In the postseason he was electric, hitting as many homeruns as he did in all of the regular season. Another thing that stands out, is his strikeout percentage. During the season he held a 23% strikeout rate, in the postseason, he cut that number in half at 11%. Although the playoffs are a small sample size, I truly believe that the Aricia we saw in the postseason, is ready to shine in 2019.
The biggest problem I saw with Orlando in 2018 was the amount of pitches he seen per at bat. On average he saw about 3.5 pitches, which can be a big problem. If a hitter is out in three to four pitches, he has no chance to get deep into a count, and catch a mistake. Going off of that, is his walks. He had a 4% walk rate, which again can cause a lot of issues. Walks have become so important in the game of baseball. If a hitter can’t take advantage of it, he can severely hurt his team.
Now, I am not saying that Arcia needs to come out and be Lorenzo Cain at the plate, but we do need to see some production at the SS position.

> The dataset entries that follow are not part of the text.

(** Messages: whatever pieces the connection cuts them into on both sides, as long as
    two bytes asked for arrive together, the messages sent are received one by one. *)
Theorem messages_received msgs (accepted : list (list nat)) frames arrivals :
  Forall2 (fun am frame => send_socket_data am.1 am.2 = Ret frame) (zip accepted msgs) frames -> length accepted = length msgs ->
  Forall (fun a => 2 <= a)%nat arrivals ->
  exists s', read_all (length msgs) (Socket (concat frames) arrivals) = (Ret (Some <$> msgs), s') /\ pending_bytes s' = [].
Proof.
  intros Hf Hlen Ha. assert (forall s, whole 2 s -> pending_bytes s = concat frames ->
    exists s', read_all (length msgs) s = (Ret (Some <$> msgs), s') /\ pending_bytes s' = []) as Hx; [|by apply Hx].
  clear Ha. revert accepted frames Hf Hlen. induction msgs as [|m msgs IH]; intros [|a accepted] frames Hf Hlen s Hw Hp; try done.
  - inversion Hf; subst. by exists s.
  - cbn [zip zip_with] in Hf. inversion Hf as [|? ? ? fs Hsend Hrest]; subst. cbn in Hsend. unfold send_socket_data in Hsend.
    destruct (Z.ltb_spec (zlen m) (2 ^ 16)) as [Hl|]; [|done]. injection Hsend as <-. rewrite send_loop_all in Hp.
    destruct (read_one m (concat fs) s Hw Hl Hp) as (s1 & Hr & Hp1 & Hw1).
    destruct (IH accepted fs Hrest ltac:(cbn in Hlen; lia) s1 Hw1 Hp1) as (s2 & Hr2 & Hp2).
    exists s2. split; [|done]. cbn [length read_all]. unfold pm_bind. by rewrite Hr, Hr2.
Qed.
Lemma messages_received_witness :
  exists s', read_all 2 (Socket ([3; 0] ++ lit "abc" ++ [1; 0] ++ lit "d") [2; 2; 5]%nat) = (Ret [Some (lit "abc"); Some (lit "d")], s') /\
    pending_bytes s' = [].
Proof.
  apply (messages_received [lit "abc"; lit "d"] [[1; 1]%nat; []] [[3; 0] ++ lit "abc"; [1; 0] ++ lit "d"] [2; 2; 5]%nat);
    [repeat constructor|done|repeat constructor; lia].
Defined.
(** A header that arrives in two pieces is not put together. *)
Lemma split_header_raises : (read_socket_data (Socket ([3; 0] ++ lit "abc") [1%nat])).1 = Raise StructError.
Proof. reflexivity. Qed.
Definition demo_link : link := Link (Some demo_ctrl) demo_machines [] [] ∅.
Definition demo_master : master := Master [(lit "c1", demo_link)] [].
Definition demo_scripts : gmap bytes (option Z * bytes * bytes) := {[lit "a" := (Some 0, lit "a.py", lit "pass")]}.
Definition demo_cmd (t : option mtype) : lcmd := LophiCommand (lit "id") "start" [] None (Some (lit "a")) (Some (lit "m1")) t None None None None (Some (lit "d")) None.
Lemma demo_ready : Forall (fun nk => ready nk.2) (config_list demo_master).
Proof.
  apply Forall_singleton. split; [done|]. split; [by eexists|]. split; [done|]. by apply (bool_decide_unpack _); vm_compute.
Qed.
Lemma replies_matched_witness : k_unread demo_link = [] /\
  Forall (fun nk => k_unread nk.2 = []) (config_list (master_loop [] [] demo_scripts [] id (fun _ _ => []) (fun _ => 0%nat) [Some (demo_cmd None); None] demo_master).2).
Proof. split; [done|]. apply (replies_matched [] [] demo_scripts [] id (fun _ _ => []) (fun _ => 0%nat) [Some (demo_cmd None); None] demo_master). by repeat constructor. Defined.
Lemma one_response_witness : exists q, out_queue (master_loop [] [] demo_scripts [] id (fun _ _ => []) (fun _ => 0%nat) [Some (demo_cmd None); None] demo_master).2 = [] ++ q /\
  rs_corr_id <$> q = [lit "id"].
Proof. apply (one_response [] [] demo_scripts [] id (fun _ _ => []) (fun _ => 0%nat) [Some (demo_cmd None); None] demo_master). vm_compute. reflexivity. Defined.
Lemma typed_start_witness : exists s', master_step [] [] demo_scripts [] id (fun _ _ => []) (fun _ => 0%nat) (Some (demo_cmd (Some (MtInt 0)))) demo_master = (Ret tt, s') /\
  out_queue s' = [LophiResponse (lit "id") Started true].
Proof.
  destruct (typed_start [] [] demo_scripts [] id (fun _ _ => []) (fun _ => 0%nat) (demo_cmd (Some (MtInt 0))) (lit "a") (lit "a.py") (lit "pass") (Some 0) 0 demo_master)
    as (i & nk & ctl & s' & _ & _ & _ & Hs & Ho & _).
  - reflexivity.
  - reflexivity.
  - apply lookup_singleton_eq.
  - reflexivity.
  - reflexivity.
  - intros n Hn. exact Hn.
  - apply demo_ready.
  - apply Exists_cons. left. apply Exists_cons. left. reflexivity.
  - reflexivity.
  - lia.
  - apply Forall_singleton. intros _. eexists _, _. split; reflexivity.
  - exists s'. split; [exact Hs|exact Ho].
Defined.
Lemma untyped_start_ends_controller_witness : exists i name k s',
  master_step [] [] demo_scripts [] id (fun _ _ => []) (fun _ => 0%nat) (Some (demo_cmd None)) demo_master = (Ret tt, s') /\
  config_list s' !! i = Some (name, k) /\ k_ctrl k = None.
Proof.
  destruct (untyped_start_ends_controller [] [] demo_scripts [] id (fun _ _ => []) (fun _ => 0%nat) (demo_cmd None) (lit "a") (lit "a.py") (lit "pass") (Some 0) 0 demo_master)
    as (i & name & k & s' & Hs & _ & Hi & Hk & _).
  - reflexivity.
  - reflexivity.
  - apply lookup_singleton_eq.
  - reflexivity.
  - reflexivity.
  - intros n Hn. exact Hn.
  - apply demo_ready.
  - apply Exists_cons. left. apply Exists_cons. left. reflexivity.
  - reflexivity.
  - reflexivity.
  - exists i, name, k, s'. split; [exact Hs|]. split; [exact Hi|exact Hk].
Defined.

He can get a little leeway with his strong defense, but at the end of the day, that can only take him so far. For the Brewers to be 95-67 this year, I projected that each position needs to produce around 85 runs (that includes walks, hits, homeruns, and stolen bases). Last year Arcia nearly hit 30 runs, falling 55 runs under.
Like I said before, this year is a whole new ballgame (see what I did there). With that being the case, let’s look at his winter league numbers. In 72 at bats, he struck out five times and walked ten times. That’s more like it! He also had one home run and posted a .405 OBP. That is the Orlando we all got to witness in the postseason. As of 3/11, in Spring Training with 26 plate appearances, he has walked twice and struck out three times. Now off season and Spring Training numbers only mean so much. However seeing Arcia having some success at the plate is not only promising for this season, but also his confidence.

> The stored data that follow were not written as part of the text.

(** Swapping the bytes of all words multiplies their sum by 256. *)
Lemma total_swap d : bytes_ok d -> exists k, total (net_words d) = 256 * total (le_words d) - 65535 * k /\ 0 <= k /\
  (total (net_words d) = 0 <-> total (le_words d) = 0).
Proof.
  induction d as [|a|a b d IH] using list_ind2; intros Hd; cbn [le_words net_words total foldr].
  - exists 0. lia.
  - bytes_cons Hd. exists 0. lia.
  - bytes_cons Hd. destruct (IH Hd) as (k & E & Hk & Hz). unfold total in *. exists (k + b).
    destruct (sum_words_ok d Hd) as [W1 W2]. pose proof (total_nonneg _ W1). pose proof (total_nonneg _ W2). unfold total in *. lia.
Qed.

(** ** Words of 16 bits, by evaluation *)

Lemma all_words (f : Z -> bool) :
  forallb (fun a => forallb (fun b => f (256 * a + b)) (seqZ 0 256)) (seqZ 0 256) = true -> forall x, word_ok x -> f x = true.
Proof.
  unfold word_ok. intros H x Hx. pose proof (Z.div_mod x 256) as E. pose proof (Z.mod_pos_bound x 256).
  rewrite E by done. apply (all_bytes (fun b => f (256 * (x / 256) + b))); [|unfold byte_ok; lia].
  apply (all_bytes (fun a => forallb (fun b => f (256 * a + b)) (seqZ 0 256))); [done|].
  unfold byte_ok. lia.
Qed.
Lemma swap_div x : word_ok x -> swap x = x / 256 + 256 * (x mod 256).
Proof.
  intros Hx. apply Z.eqb_eq. revert x Hx. apply (all_words (fun x => swap x =? x / 256 + 256 * (x mod 256))).
  vm_compute. reflexivity.
Qed.
Lemma swap_ok x : word_ok x -> word_ok (swap x).
Proof.
  intros Hx. rewrite swap_div by done. unfold word_ok in *. pose proof (Z.mod_pos_bound x 256).
  pose proof (Z.div_mod x 256). lia.
Qed.
Lemma swap_swap x : word_ok x -> swap (swap x) = x.
Proof.
  intros Hx. apply Z.eqb_eq. revert x Hx. apply (all_words (fun x => swap (swap x) =? x)). vm_compute. reflexivity.
Qed.
Lemma swap_compl x : word_ok x -> swap (65535 - x) = 65535 - swap x.
Proof.
  intros Hx. apply Z.eqb_eq. revert x Hx. apply (all_words (fun x => swap (65535 - x) =? 65535 - swap x)).
  vm_compute. reflexivity.
Qed.
Lemma rep_swap d : bytes_ok d -> swap (rep (total (le_words d))) = rep (total (net_words d)).
Proof.
  intros Hd. destruct (sum_words_ok d Hd) as [W1 W2]. pose proof (total_nonneg _ W1) as H1. pose proof (total_nonneg _ W2) as H2.
  destruct (rep_cases (total (le_words d))) as (k & E & Hr & Hz); [lia|].
  destruct (total_swap d Hd) as (j & F & Hj & Hz'). symmetry.
  assert (word_ok (rep (total (le_words d)))) as Hw by done. pose proof (swap_ok _ Hw). unfold word_ok in *.
  rewrite swap_div in * by done. set (r := rep _) in *.
  pose proof (Z.div_mod r 256). pose proof (Z.mod_pos_bound r 256).
  apply (rep_unique _ _ (256 * k - j + r / 256)); lia.
Qed.
(* ===== verification/Database.v ===== *)
(** The database of samples and analyses ([lophi_automation/database]): [mongodb_al.py],
    [datastore.py], [db.py], [documents.py] and [utils.py].

    A collection is a finite map from identifiers to documents, the store for files a finite
    map from identifiers to contents, as MongoDB and GridFS document them: inserting a second
    document with the same identifier fails, and so does a second file.  The hash functions
    of [hashlib], the text of a time stamp and what is drawn at random are parameters. *)
From S2P Require Import Prelude Struct PyString AddressSpace.
Open Scope string_scope.
Open Scope list_scope.
Open Scope Z_scope.

(** * Hashes ([utils.py]) *)

(** A hash object: created, updated with data, asked for its digest. *)
Record hash := Hash {
  hstate : Type; hnew : hstate; hupdate : hstate -> bytes -> hstate; hexdigest : hstate -> bytes; block_size : Z
}.

(** [for chunk in iter(lambda: f.read(128 * hasher.block_size), b'')] *)
Fixpoint update_loop (h : hash) (fuel : nat) (s : hstate h) (rest : bytes) : res (hstate h) :=
  match fuel with
  | O => Raise Diverges
  | S fuel =>
      let chunk := slice_to rest (128 * block_size h) in
      if bool_decide (chunk = []) then Ret s
      else update_loop h fuel (hupdate h s chunk) (slice_from rest (128 * block_size h))
  end.
Definition calculate (h : hash) (content : bytes) : res bytes :=
  let? s := update_loop h (S (length content)) (hnew h) content in Ret (hexdigest h s).

(** * Documents ([documents.py]) *)

(** Values: texts, numbers, names of files, and the tables that analyses of captures add. *)
Inductive cell := CText (s : string) | CNum (z : Z).
#[global] Instance cell_eq_dec : EqDecision cell.
Proof. solve_decision. Defined.
Inductive val := VStr (s : bytes) | VNum (z : Z) | VMap (m : gmap string bytes) | VTable (l : list (list cell * Z)).
#[global] Instance val_eq_dec : EqDecision val.
Proof. solve_decision. Defined.
Abbreviation doc := (gmap string val).

Definition DELIMITER : bytes := lit "_".
Definition analysis_doc_uid (analyzer_name : bytes) (analyzer_version : Z) (sample_uid : bytes) : bytes :=
  join DELIMITER [lit "analysis"; analyzer_name; py_str analyzer_version; sample_uid].
Definition documents_sample_doc_id (uid : bytes) : bytes := join DELIMITER [lit "sample"; uid].

(** * State *)

(** Local files and directories, the clock, the collection, the store of files (name and
    content) and the lock of [datastore.py]. *)
Record world := World {
  files : gmap bytes bytes; dirs : gset bytes; now : Z;
  coll : gmap bytes doc; fs : gmap bytes (bytes * bytes); MUTEX : bool
}.
Abbreviation M := (PM world).

Definition set_coll (c : gmap bytes doc) (w : world) : world := World (files w) (dirs w) (now w) c (fs w) (MUTEX w).
Definition set_fs (f : gmap bytes (bytes * bytes)) (w : world) : world := World (files w) (dirs w) (now w) (coll w) f (MUTEX w).
Definition set_mutex (b : bool) (w : world) : world := World (files w) (dirs w) (now w) (coll w) (fs w) b.
Definition set_files (f : gmap bytes bytes) (d : gset bytes) (w : world) : world := World f d (now w) (coll w) (fs w) (MUTEX w).

(** [open(path, 'rb').read()] and writing a whole file *)
Definition read_file (path : bytes) : M bytes := fun w => (of_option IOError (files w !! path), w).
Definition write_file (path content : bytes) : M unit := pm_modify (fun w => set_files (<[path := content]> (files w)) (dirs w) w).
Definition basename (path : bytes) : bytes := default [] (last (split_on 47 path [])).

(** [doc['_id']] *)
Definition doc_id (d : doc) : res bytes :=
  match d !! "_id" with Some (VStr i) => Ret i | Some _ => Raise TypeError | None => Raise KeyError end.

(** [with MUTEX]: the lock is released when the body raises; taking it twice blocks. *)
Definition with_mutex {A} (m : M A) : M A := fun w =>
  if MUTEX w then (Raise Diverges, w) else
  let '(r, w) := m (set_mutex true w) in (r, set_mutex false w).

(** * [mongodb_al.py] *)

(** The result of [urlparse.urlparse] *)
Record url := Url { scheme : bytes; netloc : bytes; path : bytes }.
Record mongo := Mongo { host : bytes; port : Z; database_name : bytes; collection_name : bytes }.

Definition mongo_init (u : url) : res mongo :=
  match split_on 58 (netloc u) [] with
  | [host; port] =>
      let pathelements := split_on 47 (slice_from (path u) 1) [] in
      let? x := (if 1 <? zlen pathelements then
                   let? y := py_pop pathelements in
                   Ret (if bool_decide (y.1 = []) then lit "documents" else y.1, y.2)
                 else Ret (lit "documents", pathelements)) in
      let? y := py_pop x.2 in
      let? p := py_int port in
      Ret (Mongo host p y.1 x.1)
  | _ => Raise ValueError
  end.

Since we have now set all the records straight it’s time to get into what really matters, what the Brewers’ need from him. To start things off, it is good to keep in mind that Arcia is a 24 year old, DEFENSIVE shortstop. Not saying that he is never going to contribute a lot on offense, but his main specialty is his defense. Craig Counsell said the other day that the defense revolves around him and how they shift, and that you need a guy like that out there.
As I look at Arcia I don’t expect him to be batting .300 and hitting 25 homers. What I do expect is a solid seven or eight place hitter who can draw a couple walks and not be an automatic out. Another point to the argument is that he needs to make more contact with the ball. His BABIP (batting average on balls in play) is .305, which means when he put the ball in play he was hitting .305.
To not make things so long, the Brewers’ need postseason Arcia to show up everyday. In all, there is a very small amount of things he needs to fix, but without fixing them he could find himself in another disappointing season. Needless to say, the kid came though big time in the postseason, and has a lot more potential that can be brought out.